To identify the prognostic factors of symptomatic lymphocele. From January 2004, 359 patients underwent pelvic lymph node excision during radical prostatectomy at our center, of whom, 347 were followed up for > or = 6 months. At a median follow-up of 14.5 months (range 6-54), 44 patients had developed a lymphocele (12.6%). In 26 patients (7.4%), it was symptomatic and required treatment. On univariate analysis, lymphocele was associated with the extension of the lymph node dissection, the number of nodes retrieved, and the presence of nodal metastasis. Patient age, year of surgery, surgeon, anticoagulant or antiplatelet oral therapy before and after the period of low-molecular-weight heparin prophylaxis, American Society of Anesthesiologists score, use of neoadjuvant hormonal therapy, preoperative prostate-specific antigen value, Gleason score, and pathologic stage were not influential.
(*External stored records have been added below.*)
Lemma loaded_run later st st' i p :
  consistent st → run later st = Some st' →
  get st i = Loaded p → get st' i = Loaded p.
Proof.
  revert st. induction later as [|ev later IH]; cbn; intros st Hst.
  - by intros [= <-].
  - destruct (step st ev) as [st1|] eqn:Hstep; [|done].
    intros Hrun Hp. eapply IH; [by eapply consistent_step|done|].
    by eapply loaded_step.
Qed.

Lemma unseen_run evs st st' i :
  consistent st → run evs st = Some st' →
  i ∉ fetched_ids evs → records st !! i = None → records st' !! i = None.
Proof.
  revert st. induction evs as [|ev evs IH]; cbn; intros st Hst.
  - by intros [= <-].
  - destruct (step st ev) as [st1|] eqn:Hstep; [|done].
    intros Hrun Hnot Hi. eapply IH; [by eapply consistent_step|done| |].
    + destruct ev; cbn in Hnot; [|done]. by apply not_elem_of_cons in Hnot as [_ ?].
    + rewrite <- Hi. eapply step_other; [done..|congruence|].
      intros ->. cbn in Hnot. apply Hnot. by left.
Qed.

(** C1: in every store reached from the empty one, the requests that
    are out for an id are at most one.  While the entry of an id is
    [Fetching], a [fetch] of it, called directly or dispatched by the view
    (as it does when it mounts), leaves the store as it is (no call is logged, no request
    goes out) and returns the one operation that is out for the id; whoever
    holds that operation is given, when it completes, the state the store
    then has for the id.  A [fetch] right after a [fetch] never changes the
    store and returns what the first one returned. *)
Theorem one_fetch_in_flight_per_id evs st i :
  run evs empty = Some st →
  (length (in_flight i st) ≤ 1)%nat
  ∧ (get st i = Fetching →
     ∃ op, in_flight i st = [op]
           ∧ fetch i st = (Pending op, st)
           ∧ deliver (FetchDocument (Some i)) st = Some (Pending op, st)
           ∧ (∀ state loc,
                deliver_all
                  (dispatches (trace (DocumentScreen.mount state (route (Some i) loc))))
                  st
                = Some ([Pending op], st))
           ∧ ∀ net st', complete op net st = Some st' →
                        eventual (Pending op) st' = Some (get st' i))
  ∧ fetch i (snd (fetch i st)) = (fst (fetch i st), snd (fetch i st)).
Proof.
  intros Hst%reachable_consistent. split; [|split].
  - destruct (in_flight_at_most_one st i (one_per_id _ Hst)) as [->|[op ->]];
      cbn; lia.
  - intros [op Hop]%get_Fetching. exists op.
    assert (Hfetch : fetch i st = (Pending op, st))
      by (unfold fetch; by rewrite Hop).
    split; [by apply in_flight_fetching|]. split; [done|].
    split; [cbn; by rewrite Hfetch|]. split.
    + intros state loc. by rewrite deliver_mount, Hfetch.
    + intros net st' Hdone.
      apply (fetching_iff_out _ Hst) in Hop as [_ <-].
      by apply complete_resolves in Hdone as [? _].
  - apply fetch_again.
Qed.
(** X8. Every recipient [listifyTo] returns is the trimmed text between
    two commas: it is not empty, holds no comma and starts with no white
    space. *)
Theorem listifyTo_entries (to : string) (entry : string) :
  entry ∈ listifyTo to ->
  entry <> ""
  /\ Str.mem "," entry = false
  /\ Str.strip_ws entry = None
  /\ exists part, In part (Str.split "," to) /\ entry = Str.trim part.
Proof.
  unfold listifyTo. rewrite list_elem_of_filter, list_elem_of_In, in_map_iff.
  intros [Hne (part & <- & Hin)].
  pose proof (split_segments "," to) as Hseg.
  rewrite List.Forall_forall in Hseg. specialize (Hseg _ Hin).
  destruct (trimStart_aux_suffix (String.length part) part) as [p Hp].
  fold (Str.trimStart part) in Hp.
  destruct (trimEnd_prefix (Str.trimStart part)) as [w Hw].
  fold (Str.trim part) in Hw.
  split; [|split; [|split]].
  - intros He. rewrite He in Hne. exact Hne.
  - rewrite Hp, Hw, !mem_append in Hseg.
    destruct (Str.mem "," (Str.trim part)); [|reflexivity].
    now rewrite orb_true_r in Hseg.
  - destruct (Str.strip_ws (Str.trim part)) as [x|] eqn:Hx; [|reflexivity].
    destruct (strip_ws_inv _ _ Hx) as (_ & _ & _ & Happ).
    specialize (Happ w). rewrite <- Hw in Happ.
    unfold Str.trimStart in Happ.
    now rewrite trimStart_aux_done in Happ.
  - now exists part.
Qed.

Lemma after_gt_shorter s rest :
  Str.after_gt s = Some rest -> (String.length rest < String.length s)%nat.
Proof.
  induction s as [|c s IH]; simpl; [discriminate|].
  destruct (Ascii.eqb c ">").
  - intros [= <-]. lia.
  - intros H. specialize (IH H). lia.
Qed.

Lemma after_gt_append t b :
  Str.mem ">" t = false -> Str.after_gt (t +:+ String ">" b) = Some b.
Proof.
  induction t as [|c t IH]; simpl.
  - intros _. reflexivity.
  - destruct (Ascii.eqb c ">"); simpl; [discriminate|]. exact IH.
Qed.

Lemma replace_tags_S fuel c r :
  Str.replace_tags (S fuel) (String c r)
  = if Ascii.eqb c "<" then
      match r with
      | String d r' =>
          if Ascii.eqb d ">" then String c (Str.replace_tags fuel r)
          else match Str.after_gt r' with
               | Some rest => Str.replace_tags fuel rest
               | None => String c (Str.replace_tags fuel r)
               end
      | EmptyString => String c r
      end
    else String c (Str.replace_tags fuel r).
Proof. reflexivity. Qed.

(** With fuel for every character the result does not depend on the
    fuel. *)
Lemma replace_tags_fuel n :
  forall s f1 f2,
    (String.length s <= n)%nat ->
    (String.length s <= f1)%nat -> (String.length s <= f2)%nat ->
    Str.replace_tags f1 s = Str.replace_tags f2 s.
Proof.
  induction n as [|n IH]; intros s f1 f2 Hn H1 H2.
  - destruct s; [|simpl in Hn; lia]. now destruct f1, f2.
  - destruct s as [|c r]; [now destruct f1, f2|].
    simpl in Hn, H1, H2.
    destruct f1 as [|f1]; [lia|]. destruct f2 as [|f2]; [lia|].
    rewrite !replace_tags_S.
    destruct (Ascii.eqb c "<").
    + destruct r as [|d r']; [reflexivity|].
      destruct (Ascii.eqb d ">").
      * f_equal. apply IH; simpl in *; lia.
      * destruct (Str.after_gt r') as [rest|] eqn:Hg.
        -- apply after_gt_shorter in Hg. apply IH; simpl in *; lia.
        -- f_equal. apply IH; simpl in *; lia.
    + f_equal. apply IH; lia.
Qed.

Lemma replace_tags_plain fuel s :
  Str.mem "<" s = false -> Str.replace_tags fuel s = s.
Proof.
  revert s. induction fuel as [|fuel IH]; intros s; [reflexivity|].
  destruct s as [|c r]; [reflexivity|].
  rewrite replace_tags_S. simpl.
  destruct (Ascii.eqb c "<"); simpl; [discriminate|].
  intros H. now rewrite IH.
Qed.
After adjusting for covariates, logistic regression analysis revealed that only the number of nodes was significantly associated with the onset of a symptomatic lymphocele. The risk of lymphocele seemed to increase linearly with the number of nodes retrieved, and the incidence of positive nodes reached a plateau when >10-13 nodes were harvested. The benefit of more extensive nodal excision during radical prostatectomy should be weighed against the increased risk of lymphocele and its sequelae, including reintervention. In our series, no other factor, including previous anticoagulant or antiplatelet therapy, neoadjuvant hormonal therapy, and surgeon experience, influenced the incidence of symptomatic lymphocele.